Design Thursday #54
A weekly recap of everything you need to know about tools, events, guidelines and design in general.
Framer editor bar
Framer added a new UI, called the Editor Bar, that let’s you live edit any published website you own or worked on and goes directly to the right place in the Framer interface. Making it easier to make real time edits when you spit them while browsing your website.

Per page JavaScript
Webflow now provides an option to turn on per page JavaScript. Previously it would generate one large JavaScript file for the whole website eventhough that page might not use any of it. This could decrease performance and result in a lower score like Google’s Lighthouse score.
Read more about JavaScript per page

Custom easing
Jitter now allows you to define your own easing curves, making it possible to customize the motion of your animations even more. This is also great to reuse across animations to stay consistent with your brand.

New in Play
Play shared a few previews recently like the Play SDK that let’s you reuse prototypes in your codebase instead of just copy pasting code snippets. What’s even more exciting, you will soon be able to create real apps in Play and publish them in the App Store. On top of that they are working on fetching external data from APIs.

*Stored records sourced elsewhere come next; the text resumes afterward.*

(** ** Speculative decoding *)

(** [alloc_for_spec_decode], with the last slots read by the Triton kernel. *)
Definition alloc_for_spec_decode (d : Device) (kvs : list ReqKvInfo)
    (req_pool_indices cur_kv_lens nxt_kv_lens : list Z) (num_needed_tokens : Z)
    (p : ReqToTokenPool) (c : RadixCache) : res (list ReqKvInfo * ReqToTokenPool * RadixCache) :=
  '(p, c) ←
    (if num_needed_tokens >? 0 then
       '(out, c) ←
         (if page_size (kv_allocator c) =? 1 then alloc_token_slots num_needed_tokens c
          else
            last_loc ← get_last_loc_triton d p req_pool_indices cur_kv_lens;
            alloc_paged_token_slots_extend cur_kv_lens nxt_kv_lens last_loc num_needed_tokens c);
       p ← assign_req_to_token_pool_func d req_pool_indices cur_kv_lens nxt_kv_lens out (zlen kvs) p;
       Ok (p, c)
     else Ok (p, c));
  if zlen kvs =? zlen nxt_kv_lens
  then Ok (zip_with (λ k n, set_kv_lens k (Z.max (kv_allocated_len k) n) (kv_committed_len k)) kvs nxt_kv_lens, p, c)
  else Err ValueError.

(** [eagle_prepare_for_decode], for a batch without penalties. *)
Definition eagle_prepare_for_decode (d : Device) (s : SpecConfig) (kvs : list ReqKvInfo)
    (req_pool_indices : list Z) (p : ReqToTokenPool) (c : RadixCache)
    : res (list ReqKvInfo * ReqToTokenPool * RadixCache) :=
  let ps := page_size (kv_allocator c) in
  double_alloc ← get_alloc_reserve_per_decode s;
  let '(cur, nxt, num_needed_tokens) := page_aligned_decode_alloc_lens kvs double_alloc ps in
  _ ← (if (ps >? 1) && (or_int (spec_eagle_topk s) 1 >? 1) then
         match nxt with
         | [] => Err RuntimeError
         | n :: l => if foldr Z.max n l <=? max_context_len p then Ok tt else Err AssertionError
         end
       else Ok tt);
  alloc_for_spec_decode d kvs req_pool_indices cur nxt num_needed_tokens p c.
End slots.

Lottie Accessibility Analyzer
LottieFiles added a new feature to check if your animation meets accessibility standards so you can ensure that all content on your websites or apps are WCAG compliant. It will check for motion sensitivity, visual contrast, generate an accessibility report and give your animation an accessibility score.

Firefly Video available for everyone
Adobe made the previously closed beta-only Firefly Video model available for everyone last week. This is a great option for IP-friendly and commercially safe AI video generation. This means that it’s not trained on copyrighted material. You can now generate an image, create a video from that image, translate audio to different languages and generate vector assets all in the Firefly web app.
SVG export fixes
Figma previously didn’t always export all SVGs properly as some effects or styles were not applied. You can now expect diamond gradients or background blurs to be included in your export. So you can use it correctly in any of your projects. Keep in mind: if the platform you’re using the SVG on doesn’t support these styles or effects, they still won’t show up.